On the Multicategorical Meta-Theorem and the Completeness of Restricted Algebraic Deduction Systems

TL;DR

This paper establishes categorical soundness and completeness theorems for algebraic theories, demonstrating how properties of models transfer from sets to multicategories, and introduces a semantic framework for equational deduction systems.

Contribution

It introduces a multicategorical meta-theorem that transfers model properties from sets to multicategories and constructs a semantic framework for context-structured deduction systems.

Findings

Six of eight deduction systems are complete within the category of sets.

A bijective correspondence between context structures and structure categories is established.

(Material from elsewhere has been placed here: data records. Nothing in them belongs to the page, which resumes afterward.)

(** C9. [MostAccessed n] returns at most [n] items (none when [n <= 0]), all
    of them stored in the table, in order of non-increasing access count; and
    when [n] is at least the number of stored items it returns all of them. *)
Theorem MostAccessed_spec (n : Z) (w : World) :
  Z.of_nat (length (MostAccessed n w)) <= Z.max 0 n /\
  (n <= 0 -> MostAccessed n w = []) /\
  StronglySorted (fun a b => accessCount (deref w b) <= accessCount (deref w a))
                 (MostAccessed n w) /\
  (forall p, p ∈ MostAccessed n w -> exists k, items (table w) !! k = Some p) /\
  (Count w <= n -> MostAccessed n w ≡ₚ (map_to_list (items (table w))).*2).
Proof.
  rewrite MostAccessed_omap.
  set (f := fun v : CacheItemPair => items (table w) !! Key v).
  assert (Hsorted_in : forall v, v ∈ sort_Sort (pairs w) -> v ∈ pairs w).
  { intros v. by rewrite (sort_Sort_perm (pairs w)). }
  split; [|split; [|split; [|split]]].
  - assert (Hlen : (length (omap f (take (Z.to_nat n) (sort_Sort (pairs w)))) <=
                    length (take (Z.to_nat n) (sort_Sort (pairs w))))%nat).
    { generalize (take (Z.to_nat n) (sort_Sort (pairs w))). intros l.
      induction l as [|v l IH]; cbn; [lia|]. destruct (f v); cbn; lia. }
    rewrite length_take in Hlen. lia.
  - intros Hn. replace (Z.to_nat n) with 0%nat by lia. done.
  - apply (StronglySorted_omap (fun a b => Less b a = false)).
    + intros a b x y Ha Hb Hfa Hfb Hab.
      apply subseteq_take in Ha, Hb.
      apply Hsorted_in, pairs_stored in Ha as (pa & Hpa & Hca).
      apply Hsorted_in, pairs_stored in Hb as (pb & Hpb & Hcb).
      unfold f in Hfa, Hfb. rewrite Hpa in Hfa. rewrite Hpb in Hfb.
      injection Hfa as <-. injection Hfb as <-.
      unfold Less in Hab. lia.
    + apply StronglySorted_take, sort_Sort_sorted.
  - intros p Hp. apply list_elem_of_omap in Hp as (v & _ & Hv). by exists (Key v).
  - intros Hn. unfold Count in Hn.
    rewrite take_ge.
    2: { rewrite (sort_Sort_perm (pairs w)). unfold pairs.
         rewrite length_map, (range_map_perm _), length_map_to_list. lia. }
    rewrite (sort_Sort_perm (pairs w)). unfold pairs.
    rewrite <- (range_map_perm (items (table w))).
    assert (Hall : forall l, (forall k q, (k, q) ∈ l -> items (table w) !! k = Some q) ->
      omap f (map (fun kv => mkCacheItemPair (fst kv) (accessCount (deref w (snd kv)))) l)
      = l.*2).
    { induction l as [|[k q] l IH]; intros Hl; cbn; [done|].
      unfold f at 1. cbn. rewrite (Hl k q) by (by left). f_equal.
      apply IH. intros k' q' Hq'. apply Hl. by right. }
    rewrite Hall; [done|]. intros k q. apply range_map_elem.
Qed.

(** ** The invariant is kept by every operation *)

Lemma stored_ok_items_ok (w : World) : stored_ok w -> items_ok w.
Proof. intros Hs k p Hk. destruct (Hs k p Hk) as (_ & ? & ?). done. Qed.

(** An operation that adds no entry, leaves the scheduler alone, does not
    set the clock back, keeps the lifespans of the stored items and does not
    make them look older keeps the invariant. *)
Lemma Inv_frame (w w' : World) :
  Inv w ->
  (forall k p, items (table w') !! k = Some p -> items (table w) !! k = Some p) ->
  cleanupTimer (table w') = cleanupTimer (table w) ->
  cleanupInterval (table w') = cleanupInterval (table w) ->
  loaders_ok w' ->
  clock w <= clock w' ->
  (forall k p, items (table w') !! k = Some p ->
     (p < next (heap w'))%nat /\
     lifeSpan (deref w' p) = lifeSpan (deref w p) /\
     accessedOn (deref w p) <= accessedOn (deref w' p) <= clock w') ->
  Inv w'.
Proof.
  intros (Hs & Hl & T1 & T2 & T3) Hsub Htm Hint Hl' Hclock Hitems.
  split; [|split; [done|]].
  - intros k p Hk. destruct (Hitems k p Hk) as (Hp & Hls & Ha).
    destruct (Hs k p (Hsub k p Hk)) as (_ & _ & Hi). rewrite Hls. split; [done|]. split; [lia|done].
  - unfold timer_ok. rewrite Hint, Htm. split; [done|]. split.
    + intros Hpos. destruct (T2 Hpos) as (tm & Htm' & Hpend & Hdl & Hall).
      exists tm. split; [done|]. split; [done|]. split; [lia|].
      intros k p Hk Hlp. destruct (Hitems k p Hk) as (Hp & Hls & Ha).
      rewrite Hls in Hlp |- *. specialize (Hall k p (Hsub k p Hk) Hlp). lia.
    + intros Hz. destruct (T3 Hz) as [Hnp Hnone]. split; [done|].
      intros k p Hk. destruct (Hitems k p Hk) as (Hp & Hls & Ha).
      rewrite Hls. apply (Hnone k). by apply Hsub.
Qed.

(** The sweep sets the scheduler right whatever it was. *)
Lemma Inv_expirationCheck (w : World) :
  stored_ok w -> loaders_ok w -> Inv (expirationCheck w).
Proof.
  intros Hs Hl.
  pose proof (expirationCheck_interval w (stored_ok_items_ok w Hs)) as (I1 & I2 & I3 & I4 & I5).
  assert (Hderef : forall p, deref (expirationCheck w) p = deref w p).
  { intros p. unfold deref. by rewrite expirationCheck_heap. }
  split; [|split].
  - intros k p Hk. apply expirationCheck_lookup in Hk as [Hk _].
    rewrite Hderef, expirationCheck_heap, expirationCheck_clock. by apply (Hs k).
  - intros f. rewrite expirationCheck_loadData. apply Hl.
  - split; [done|]. split.
    + intros Hpos. rewrite (I4 Hpos). eexists. split; [done|]. split; [done|].
      cbn [AfterFunc deadline]. rewrite expirationCheck_clock. split; [lia|].
      intros k p Hk. rewrite Hderef. intros Hlp.
      destruct (I2 k p Hk ltac:(lia)) as [_ Hle]. unfold remaining in Hle. lia.
    + intros Hz. rewrite (I5 Hz). split.
      * intros tm. destruct (cleanupTimer (table w)); cbn; [|done]. by intros [= <-].
      * intros k p Hk. rewrite Hderef.
        destruct (Z_le_gt_dec (lifeSpan (deref w p)) 0) as [|Hgt]; [done|].
        destruct (I2 k p Hk ltac:(lia)). lia.
Qed.

Lemma stored_ok_inserted k ls d (w : World) :
  stored_ok w -> int64 ls -> stored_ok (inserted k ls d w).
Proof.
  intros Hs Hls k' p Hk'. cbn [inserted table items set_items] in Hk'.
  assert (Hnext : next (heap (inserted k ls d w)) = S (next (heap w))) by done.
  assert (Hclock : clock (inserted k ls d w) = clock w) by done.
  rewrite Hnext, Hclock.
  apply lookup_insert_Some in Hk' as [[<- <-]|[Hne Hk']].
  - rewrite inserted_new. cbn. split; [lia|]. split; [lia|done].
  - destruct (Hs k' p Hk') as (Hp & Ha & Hi).
    rewrite inserted_old by done. split; [lia|done].
Qed.

Lemma stored_ok_Tick dt (w : World) : stored_ok w -> 0 <= dt -> stored_ok (Tick dt w).
Proof.
  intros Hs Hdt k p Hk. destruct (Hs k p Hk) as (Hp & Ha & Hi).
  split; [done|]. split; [unfold deref in *; cbn; lia|done].
Qed.

Lemma Inv_Tick d (w : World) : 0 <= d -> Inv w -> Inv (Tick d w).
Proof.
  intros Hd HI. pose proof HI as (Hs & Hlo & _).
  apply (Inv_frame w); try done; try (cbn; lia).
  intros k p Hk. destruct (Hs k p Hk) as (Hp & Ha & _).
  split; [done|]. split; [done|]. unfold deref in *. cbn. lia.
Qed.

Each modelable context structure has a corresponding soundness and completeness theorem.

Abstract

Eight categorical soundness and completeness theorems are established within the framework of algebraic theories. Exactly six of the eight deduction systems exhibit complete semantics within the cartesian monoidal category of sets. The multicategorical meta-theorem via soundness and completeness enables the transference of properties of families of models from the cartesian monoidal category of sets to $\Delta$-multicategories $C$. A bijective correspondence $R \mapsto \Delta_R$ is made between context structures $R$ and structure categories $\Delta$, which are wide subcategories of $\textbf{FinOrd}$ consisting of finite ordinals and functions. Given a multisorted signature $\sigma$ with a context structure $R$, an equational deduction system $\vdash_R$ is constructed for $R$-theories. The models within $\Delta_R$-multicategories provide a natural semantic framework for the deduction system $\vdash_R$ for modelable context structures $R$. Each of the eight modelable context structures $R$ is linked with a soundness and completeness theorem for the deduction system $\vdash_R$.